We are building California-only tax distribution tables for 2024 and 2025 under baseline policy.  
Each table shows how taxes are distributed across income groups and includes a **Top 1 percent** row.

**What we output**
- A State income tax table and a Federal income tax table for each year  
- Columns that match how we usually read distribution tables:  
  - Percent of households  
  - Percent of taxpayers  
  - Mean tax dollar household average  
  - Share of total tax percent  
- Separate CSV files for state and federal distributions, plus revenue totals for each  

**Why we anchor to 2024**
- In this build, the microdata and weights live at 2024  
- We use 2024 to identify California households and to weight the sample, then we calculate tax and income at each target year  

---

## Part A — Identify California households

The microdata contains households from all states.

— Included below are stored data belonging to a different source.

(** The console text of a sequence of completed iterations. *)
Fixpoint created_lines (xs : list (Z * string * string)) : string :=
  match xs with
  | [] => ""
  | x :: r => created x.1.1 +:+ nl +:+ created_lines r
  end.

(** The last line printed. *)
Definition summary (ps : list prompt) : string :=
  nl +:+ "Total prompts created: " +:+ str_len ps.

(** The keys of a record that the loop reads with [p[key]], in the order in
    which it reads them; the first one that is missing. *)
Definition missing_key (p : prompt) : option string :=
  match num p, scope p, title p, objective p with
  | None, _, _, _ => Some "num"
  | Some _, None, _, _ => Some "scope"
  | Some _, Some _, None, _ => Some "title"
  | Some _, Some _, Some _, None => Some "objective"
  | Some _, Some _, Some _, Some _ => None
  end.

(** A record with every required key. *)
Definition complete (p : prompt) : Prop := missing_key p = None.

#[global] Instance complete_dec (p : prompt) : Decision (complete p).
Proof. unfold complete. apply _. Defined.

(** A write as a binding of the file map: the path and the text. *)
Definition entry (x : Z * string * string) : string * string := (x.1.2, x.2).

(** A disk without any directory, and one that has the output directory;
    on both every path is accepted and names a file of its own. *)
Definition empty_disk : world :=
  {| dirs := ∅; refused := fun _ => false; file_of := fun f => f;
     contents := ∅; stdout := "" |}.

Definition output_dir_only : world :=
  {| dirs := {[ base_dir ]}; refused := fun _ => false; file_of := fun f => f;
     contents := ∅; stdout := "" |}.

(** [s.isascii()]: every byte is below 128. On such a text [lower] is
    [str.lower()]. *)
Fixpoint is_ascii (s : string) : bool :=
  match s with
  | EmptyString => true
  | String c r => (nat_of_ascii c <? 128)%nat && is_ascii r
  end.

(** The title of the record, when it has one, is ASCII text. *)
Definition ascii_title (p : prompt) : Prop := is_ascii (get (title p) "") = true.

#[global] Instance ascii_title_dec (p : prompt) : Decision (ascii_title p).
Proof. unfold ascii_title. apply _. Defined.

(** The directory of a record's path exists. *)
Definition dir_ready (w : world) (p : prompt) : Prop :=
  match derive_filename p with
  | Ok f => parent_dir f ∈ dirs w
  | Raise _ => True
  end.

#[global] Instance dir_ready_dec (w : world) (p : prompt) : Decision (dir_ready w p).
Proof. unfold dir_ready. destruct (derive_filename p); apply _. Defined.

(** The platform does not refuse the record's path. *)
Definition accepted (w : world) (p : prompt) : Prop :=
  match derive_filename p with
  | Ok f => refused w f = false
  | Raise _ => True
  end.

#[global] Instance accepted_dec (w : world) (p : prompt) : Decision (accepted w p).
Proof. unfold accepted. destruct (derive_filename p); apply _. Defined.

(** The file that the record's path names. *)
Definition file_id (w : world) (p : prompt) : result string :=
  f ← derive_filename p;
  mret (file_of w f).

(** The name of a file within its directory. *)
Definition file_name (path : string) : string :=
  match split_dir path with
  | Some d => substring (S (String.length d)) (String.length path) path
  | None => path
  end.

(** A disk with the output directory on which a file name holds at most
    255 bytes. *)
Definition short_names_disk : world :=
  {| dirs := {[ base_dir ]};
     refused := fun f => (255 <? String.length (file_name f))%nat;
     file_of := fun f => f; contents := ∅; stdout := "" |}.

(** [n] times the letter [a]. *)
Fixpoint letters (n : nat) : string :=
  match n with
  | O => EmptyString
  | S m => String "a"%char (letters m)
  end.

(** The record F010 under a category tag of 252 letters: the name of its
    file has 258 bytes. *)
Definition long_tag_10 : prompt :=
  {| num := num F010; title := title F010; objective := objective F010;
     depends := depends F010; files := files F010; commands := commands F010;
     scope := Some (letters 252); decisions := decisions F010;
     edge_cases := edge_cases F010; code_refs := code_refs F010 |}.

(** A disk with the output directory and a directory [10-x] in it: the path
    through [10-x/..] names the file of F010. *)
Definition dotdot_disk : world :=
  {| dirs := {[ base_dir; base_dir +:+ "/10-x"; base_dir +:+ "/10-x/.." ]};
     refused := fun _ => false;
     file_of := fun f =>
       if String.eqb f (base_dir +:+ "/10-x/../10-shadcn-data.md")
       then base_dir +:+ "/10-shadcn-data.md" else f;
     contents := ∅; stdout := "" |}.

(** A record numbered 10 whose category tag leads through [10-x/..] to the
    file of F010. *)
Definition alias_10 : prompt :=
  {| num := Some 10; title := Some "Alias"; objective := Some "Same file.";
     depends := None; files := None; commands := None;
     scope := Some "x/../10-shadcn-data"; decisions := None;
     edge_cases := None; code_refs := None |}.

(** The invariant of the data model: each number is the one before it plus
    one. *)
Fixpoint increasing_by_one (ns : list Z) : bool :=
  match ns with
  | a :: ((b :: _) as r) => (b =? a + 1) && increasing_by_one r
  | _ => true
  end.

We only want California.  

This step tries several candidate variables (`state_code`, `state`, `residence_state`), looking first for string-coded identifiers equal to `"CA"`.  
If those do not work, it falls back to numeric FIPS codes, where California equals `6`.  

The result is a **boolean mask** (`MASK_CA`) that marks which households are in California.  
This mask is the backbone of the entire build, because every subsequent step is filtered to these households.

---

## Part B — Select weights

To make our sample representative of California’s population, we need a household weight.  

This step tests multiple candidate variables (`household_weight`, `weight`, `person_weight`, `sample_weight`, `cps_weight`, `asec_weight`) and picks the first one with **positive totals both overall and within California**.  

We store:
- The full set of weights (`W_ALL`)  
- The California slice (`W_CA_ALL`), which we reuse everywhere  

**Why this matters**  
Without correct weights, totals and shares would not scale to the California population.  
Anchoring weights to 2024 ensures comparability across 2024 and 2025 results.

---

In [None]:
# Part A — imports and constants
import numpy as np
import pandas as pd
from policyengine_us import Microsimulation

ENTITY        = "household"
MASK_PERIOD   = 2024   # where state codes exist
WEIGHT_PERIOD = 2024   # where weights are positive
YEARS         = [2024, 2025]
TOP_P         = 0.01   # Top 1%

# Part B — CA mask + weights (from 2024)
sim = Microsimulation()

def _calc(var, year, map_to=ENTITY):
    return np.asarray(sim.calculate(var, map_to=map_to, period=year))

def get_ca_mask_from_2024():
    # string-coded states first
    for var in ("state_code","state","residence_state"):
        try:
            arr = _calc(var, MASK_PERIOD)
            if arr.dtype.kind in ("U","S","O"):
                m = np.array([str(x) == "CA" for x in arr])
                if m.any():
                    print(f"[STATE] using '{var}' @ {MASK_PERIOD} | CA={int(m.sum())}/{m.size}")
                    return m
        except Exception:
            pass
    # numeric FIPS fallback
    for var in ("state_fips","statefips","fips_state","state_code"):
        try:
            arr = _calc(var, MASK_PERIOD)
            if arr.dtype.kind in ("i","u","f"):
                vals = np.rint(arr.astype(float)).astype(int)
                m = (vals == 6)
                if m.any():
                    print(f"[STATE] using numeric '{var}' @ {MASK_PERIOD} | CA={int(m.sum())}/{m.size}")
                    return m
        except Exception:
            pass
    raise RuntimeError("Cannot construct a California mask from 2024 state codes.")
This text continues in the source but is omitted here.